[[ Supplied records, beginning ]]

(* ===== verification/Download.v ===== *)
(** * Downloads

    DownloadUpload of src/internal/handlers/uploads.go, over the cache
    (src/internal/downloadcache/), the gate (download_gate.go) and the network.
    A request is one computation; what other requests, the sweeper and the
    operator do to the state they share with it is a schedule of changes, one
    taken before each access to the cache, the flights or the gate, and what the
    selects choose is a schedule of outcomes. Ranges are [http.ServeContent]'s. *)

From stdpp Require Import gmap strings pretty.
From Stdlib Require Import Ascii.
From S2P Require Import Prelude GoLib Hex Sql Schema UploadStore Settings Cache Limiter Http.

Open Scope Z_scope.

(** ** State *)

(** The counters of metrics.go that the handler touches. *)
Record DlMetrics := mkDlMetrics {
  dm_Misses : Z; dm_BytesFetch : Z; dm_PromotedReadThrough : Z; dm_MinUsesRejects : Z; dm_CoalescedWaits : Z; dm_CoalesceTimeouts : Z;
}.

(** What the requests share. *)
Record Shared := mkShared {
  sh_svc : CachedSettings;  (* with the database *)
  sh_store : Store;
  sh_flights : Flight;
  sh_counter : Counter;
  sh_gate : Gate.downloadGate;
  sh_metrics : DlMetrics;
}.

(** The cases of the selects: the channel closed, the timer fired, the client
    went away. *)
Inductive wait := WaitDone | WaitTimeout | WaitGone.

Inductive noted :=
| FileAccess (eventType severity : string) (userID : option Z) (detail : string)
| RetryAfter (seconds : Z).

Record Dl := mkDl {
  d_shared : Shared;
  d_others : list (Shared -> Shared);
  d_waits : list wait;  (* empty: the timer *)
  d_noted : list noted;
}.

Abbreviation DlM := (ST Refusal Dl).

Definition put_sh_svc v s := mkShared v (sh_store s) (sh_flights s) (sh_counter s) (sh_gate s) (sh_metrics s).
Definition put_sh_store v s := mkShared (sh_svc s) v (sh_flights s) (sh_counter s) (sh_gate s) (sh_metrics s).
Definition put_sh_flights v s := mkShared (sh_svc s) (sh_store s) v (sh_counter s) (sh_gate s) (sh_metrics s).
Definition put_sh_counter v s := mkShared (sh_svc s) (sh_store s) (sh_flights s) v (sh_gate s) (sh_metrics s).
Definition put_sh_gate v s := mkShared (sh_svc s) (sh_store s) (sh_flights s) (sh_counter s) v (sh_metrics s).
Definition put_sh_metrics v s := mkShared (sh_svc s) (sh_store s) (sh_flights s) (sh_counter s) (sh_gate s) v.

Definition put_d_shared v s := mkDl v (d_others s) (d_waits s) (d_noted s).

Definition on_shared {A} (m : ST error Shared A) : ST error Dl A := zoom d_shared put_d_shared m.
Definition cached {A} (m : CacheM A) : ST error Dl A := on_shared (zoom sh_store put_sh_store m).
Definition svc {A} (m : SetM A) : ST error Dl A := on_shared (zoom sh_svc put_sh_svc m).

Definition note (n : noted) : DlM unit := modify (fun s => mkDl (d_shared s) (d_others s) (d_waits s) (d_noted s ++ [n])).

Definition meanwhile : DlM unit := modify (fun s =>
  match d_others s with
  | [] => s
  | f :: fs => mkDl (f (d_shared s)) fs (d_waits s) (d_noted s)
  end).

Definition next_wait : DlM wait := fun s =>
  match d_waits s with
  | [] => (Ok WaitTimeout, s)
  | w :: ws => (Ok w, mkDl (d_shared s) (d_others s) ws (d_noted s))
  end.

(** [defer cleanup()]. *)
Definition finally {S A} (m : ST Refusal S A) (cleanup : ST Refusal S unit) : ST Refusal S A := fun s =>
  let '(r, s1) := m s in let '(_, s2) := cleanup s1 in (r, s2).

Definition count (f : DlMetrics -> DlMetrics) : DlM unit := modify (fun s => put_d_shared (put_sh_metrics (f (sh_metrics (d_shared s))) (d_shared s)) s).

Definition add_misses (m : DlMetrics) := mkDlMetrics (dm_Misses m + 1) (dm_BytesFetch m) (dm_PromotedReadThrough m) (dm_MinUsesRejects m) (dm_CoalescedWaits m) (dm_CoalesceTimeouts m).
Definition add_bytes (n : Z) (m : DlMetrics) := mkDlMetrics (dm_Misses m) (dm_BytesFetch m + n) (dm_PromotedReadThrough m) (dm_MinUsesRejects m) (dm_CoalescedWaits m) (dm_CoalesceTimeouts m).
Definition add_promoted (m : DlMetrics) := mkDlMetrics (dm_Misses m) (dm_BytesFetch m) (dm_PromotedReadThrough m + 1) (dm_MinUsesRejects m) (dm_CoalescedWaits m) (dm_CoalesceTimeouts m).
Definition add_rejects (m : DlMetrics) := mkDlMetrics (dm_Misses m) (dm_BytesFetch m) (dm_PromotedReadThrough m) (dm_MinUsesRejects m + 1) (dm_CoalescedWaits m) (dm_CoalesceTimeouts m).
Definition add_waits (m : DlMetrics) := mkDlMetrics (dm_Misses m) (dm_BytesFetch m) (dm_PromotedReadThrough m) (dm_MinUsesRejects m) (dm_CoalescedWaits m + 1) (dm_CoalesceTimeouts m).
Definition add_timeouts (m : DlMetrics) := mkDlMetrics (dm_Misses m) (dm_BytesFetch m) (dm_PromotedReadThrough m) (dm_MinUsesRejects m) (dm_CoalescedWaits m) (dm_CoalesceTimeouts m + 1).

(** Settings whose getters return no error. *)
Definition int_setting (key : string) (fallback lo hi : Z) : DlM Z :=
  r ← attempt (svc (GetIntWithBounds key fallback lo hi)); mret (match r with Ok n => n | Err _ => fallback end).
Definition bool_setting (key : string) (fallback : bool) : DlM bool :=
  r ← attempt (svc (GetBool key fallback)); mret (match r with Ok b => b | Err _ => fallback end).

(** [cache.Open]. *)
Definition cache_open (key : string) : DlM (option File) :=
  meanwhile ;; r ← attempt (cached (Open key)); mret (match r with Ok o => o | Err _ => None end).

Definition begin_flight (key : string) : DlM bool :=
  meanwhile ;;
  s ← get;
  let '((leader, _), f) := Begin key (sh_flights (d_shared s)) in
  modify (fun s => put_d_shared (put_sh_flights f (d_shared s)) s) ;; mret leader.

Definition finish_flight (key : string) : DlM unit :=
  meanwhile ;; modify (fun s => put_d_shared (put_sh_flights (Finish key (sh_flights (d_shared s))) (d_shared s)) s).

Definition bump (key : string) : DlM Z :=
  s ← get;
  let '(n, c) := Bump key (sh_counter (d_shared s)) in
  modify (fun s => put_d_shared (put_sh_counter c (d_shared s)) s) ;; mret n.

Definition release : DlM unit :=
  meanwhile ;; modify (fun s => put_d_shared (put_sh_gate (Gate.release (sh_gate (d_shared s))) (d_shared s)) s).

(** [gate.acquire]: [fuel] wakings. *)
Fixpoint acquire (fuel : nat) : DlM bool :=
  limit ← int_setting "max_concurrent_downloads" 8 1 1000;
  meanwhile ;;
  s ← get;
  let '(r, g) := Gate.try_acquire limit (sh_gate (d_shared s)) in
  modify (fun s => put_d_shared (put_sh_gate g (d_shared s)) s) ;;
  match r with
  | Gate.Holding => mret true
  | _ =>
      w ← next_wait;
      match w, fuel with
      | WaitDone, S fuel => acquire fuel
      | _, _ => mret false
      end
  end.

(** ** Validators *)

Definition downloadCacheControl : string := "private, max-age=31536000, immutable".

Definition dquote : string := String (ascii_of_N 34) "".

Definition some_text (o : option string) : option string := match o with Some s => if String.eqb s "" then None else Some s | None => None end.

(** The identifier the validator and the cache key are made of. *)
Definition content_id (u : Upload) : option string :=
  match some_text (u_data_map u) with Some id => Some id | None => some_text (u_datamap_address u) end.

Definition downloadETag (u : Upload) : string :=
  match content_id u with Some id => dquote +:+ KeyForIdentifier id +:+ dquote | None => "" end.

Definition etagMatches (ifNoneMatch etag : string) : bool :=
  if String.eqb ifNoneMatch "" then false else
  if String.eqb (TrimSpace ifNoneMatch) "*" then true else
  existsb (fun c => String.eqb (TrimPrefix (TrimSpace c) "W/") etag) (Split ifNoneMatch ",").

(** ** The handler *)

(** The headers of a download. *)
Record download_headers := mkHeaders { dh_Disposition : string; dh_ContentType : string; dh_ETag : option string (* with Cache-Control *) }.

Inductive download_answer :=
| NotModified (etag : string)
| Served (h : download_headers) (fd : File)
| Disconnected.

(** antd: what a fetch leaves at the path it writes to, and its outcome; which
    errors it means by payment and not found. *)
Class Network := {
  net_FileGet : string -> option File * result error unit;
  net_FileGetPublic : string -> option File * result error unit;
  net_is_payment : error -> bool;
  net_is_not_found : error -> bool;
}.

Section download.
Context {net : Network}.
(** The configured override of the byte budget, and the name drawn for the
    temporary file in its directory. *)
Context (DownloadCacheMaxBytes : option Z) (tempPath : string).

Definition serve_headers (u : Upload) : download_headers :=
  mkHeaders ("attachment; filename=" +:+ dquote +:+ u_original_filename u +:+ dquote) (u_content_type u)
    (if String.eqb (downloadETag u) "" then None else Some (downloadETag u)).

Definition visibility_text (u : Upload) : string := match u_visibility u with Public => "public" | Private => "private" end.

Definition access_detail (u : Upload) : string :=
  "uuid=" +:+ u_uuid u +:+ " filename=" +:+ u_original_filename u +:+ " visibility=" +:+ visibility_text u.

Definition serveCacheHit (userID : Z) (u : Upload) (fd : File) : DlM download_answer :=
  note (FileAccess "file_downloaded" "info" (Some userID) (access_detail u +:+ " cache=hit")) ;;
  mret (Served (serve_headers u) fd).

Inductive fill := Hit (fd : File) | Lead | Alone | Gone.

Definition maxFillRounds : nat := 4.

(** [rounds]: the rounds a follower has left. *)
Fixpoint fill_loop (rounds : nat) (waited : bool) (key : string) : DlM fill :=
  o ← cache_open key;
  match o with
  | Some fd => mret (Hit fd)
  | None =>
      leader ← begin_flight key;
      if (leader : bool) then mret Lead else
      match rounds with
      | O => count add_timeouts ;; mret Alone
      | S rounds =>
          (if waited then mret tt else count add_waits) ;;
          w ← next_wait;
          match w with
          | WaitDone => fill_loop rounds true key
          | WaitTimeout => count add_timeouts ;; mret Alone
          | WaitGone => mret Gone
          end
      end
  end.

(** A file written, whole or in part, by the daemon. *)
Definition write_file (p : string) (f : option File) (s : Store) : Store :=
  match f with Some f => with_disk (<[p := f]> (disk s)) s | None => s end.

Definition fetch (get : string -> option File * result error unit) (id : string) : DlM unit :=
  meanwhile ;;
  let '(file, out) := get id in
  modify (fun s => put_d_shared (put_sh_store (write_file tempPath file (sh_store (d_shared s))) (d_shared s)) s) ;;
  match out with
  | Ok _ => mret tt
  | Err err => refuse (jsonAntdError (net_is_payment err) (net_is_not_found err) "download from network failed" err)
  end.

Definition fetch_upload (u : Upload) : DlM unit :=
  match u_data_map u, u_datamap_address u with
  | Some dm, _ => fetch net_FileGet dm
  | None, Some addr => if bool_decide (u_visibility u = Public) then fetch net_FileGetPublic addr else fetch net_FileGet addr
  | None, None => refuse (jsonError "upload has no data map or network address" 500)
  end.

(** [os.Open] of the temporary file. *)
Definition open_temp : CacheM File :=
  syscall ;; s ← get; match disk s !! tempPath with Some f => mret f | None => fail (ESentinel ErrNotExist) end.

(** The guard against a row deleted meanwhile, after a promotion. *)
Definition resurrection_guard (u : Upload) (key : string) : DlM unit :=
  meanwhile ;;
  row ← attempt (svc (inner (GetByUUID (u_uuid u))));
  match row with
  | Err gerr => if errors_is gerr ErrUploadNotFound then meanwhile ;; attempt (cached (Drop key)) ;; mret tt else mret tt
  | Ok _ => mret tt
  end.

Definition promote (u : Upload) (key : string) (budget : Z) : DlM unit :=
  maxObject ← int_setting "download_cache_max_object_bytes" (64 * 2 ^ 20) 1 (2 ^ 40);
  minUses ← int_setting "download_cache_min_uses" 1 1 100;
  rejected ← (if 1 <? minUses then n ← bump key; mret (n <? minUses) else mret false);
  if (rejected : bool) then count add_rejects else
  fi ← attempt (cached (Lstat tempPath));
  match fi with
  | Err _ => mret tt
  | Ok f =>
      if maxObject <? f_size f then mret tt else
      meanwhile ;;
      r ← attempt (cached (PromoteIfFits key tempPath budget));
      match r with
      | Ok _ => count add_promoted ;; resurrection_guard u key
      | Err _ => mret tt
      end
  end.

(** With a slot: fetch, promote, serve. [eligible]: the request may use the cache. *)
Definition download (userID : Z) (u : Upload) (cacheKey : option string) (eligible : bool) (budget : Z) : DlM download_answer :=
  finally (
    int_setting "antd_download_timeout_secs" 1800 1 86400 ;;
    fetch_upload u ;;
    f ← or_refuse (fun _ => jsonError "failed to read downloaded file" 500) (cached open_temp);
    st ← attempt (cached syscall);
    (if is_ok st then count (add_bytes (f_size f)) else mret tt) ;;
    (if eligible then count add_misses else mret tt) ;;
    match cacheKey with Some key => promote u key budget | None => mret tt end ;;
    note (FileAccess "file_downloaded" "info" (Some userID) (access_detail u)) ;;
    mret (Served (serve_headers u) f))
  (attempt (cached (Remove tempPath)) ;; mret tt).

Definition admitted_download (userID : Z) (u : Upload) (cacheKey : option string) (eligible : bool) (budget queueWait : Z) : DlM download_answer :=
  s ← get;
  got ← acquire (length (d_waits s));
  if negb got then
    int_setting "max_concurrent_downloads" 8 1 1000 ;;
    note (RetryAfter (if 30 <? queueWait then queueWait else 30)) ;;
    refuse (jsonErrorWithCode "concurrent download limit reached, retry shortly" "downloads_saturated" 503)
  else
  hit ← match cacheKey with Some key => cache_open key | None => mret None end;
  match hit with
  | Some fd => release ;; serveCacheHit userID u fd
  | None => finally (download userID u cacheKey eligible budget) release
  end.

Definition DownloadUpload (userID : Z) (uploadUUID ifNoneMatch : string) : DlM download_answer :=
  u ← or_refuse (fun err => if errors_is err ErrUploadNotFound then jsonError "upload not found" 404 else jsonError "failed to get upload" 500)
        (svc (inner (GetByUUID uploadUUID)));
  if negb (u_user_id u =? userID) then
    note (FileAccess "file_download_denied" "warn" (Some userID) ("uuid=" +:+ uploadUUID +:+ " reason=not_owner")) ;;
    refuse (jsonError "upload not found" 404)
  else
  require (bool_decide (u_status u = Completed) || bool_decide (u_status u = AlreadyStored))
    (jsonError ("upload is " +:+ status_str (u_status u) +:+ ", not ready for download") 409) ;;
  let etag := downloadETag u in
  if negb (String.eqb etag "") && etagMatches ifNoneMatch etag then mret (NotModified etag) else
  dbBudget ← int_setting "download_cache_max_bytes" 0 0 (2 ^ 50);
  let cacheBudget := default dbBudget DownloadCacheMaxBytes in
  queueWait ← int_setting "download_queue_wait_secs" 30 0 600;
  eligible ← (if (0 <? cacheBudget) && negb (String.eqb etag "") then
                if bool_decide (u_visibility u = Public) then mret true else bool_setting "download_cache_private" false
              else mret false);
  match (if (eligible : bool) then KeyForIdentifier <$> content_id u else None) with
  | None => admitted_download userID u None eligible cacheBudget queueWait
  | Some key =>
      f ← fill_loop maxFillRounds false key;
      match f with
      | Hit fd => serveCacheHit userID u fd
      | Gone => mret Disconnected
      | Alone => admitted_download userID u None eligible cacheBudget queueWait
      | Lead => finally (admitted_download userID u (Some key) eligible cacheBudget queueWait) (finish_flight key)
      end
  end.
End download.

[[ Supplied records, end ]]

◆ Task statement: Pull every line with the string "downloadETag" out of the material.

◆ Answer for this exercise:
Definition downloadETag (u : Upload) : string :=
    (if String.eqb (downloadETag u) "" then None else Some (downloadETag u)).
  let etag := downloadETag u in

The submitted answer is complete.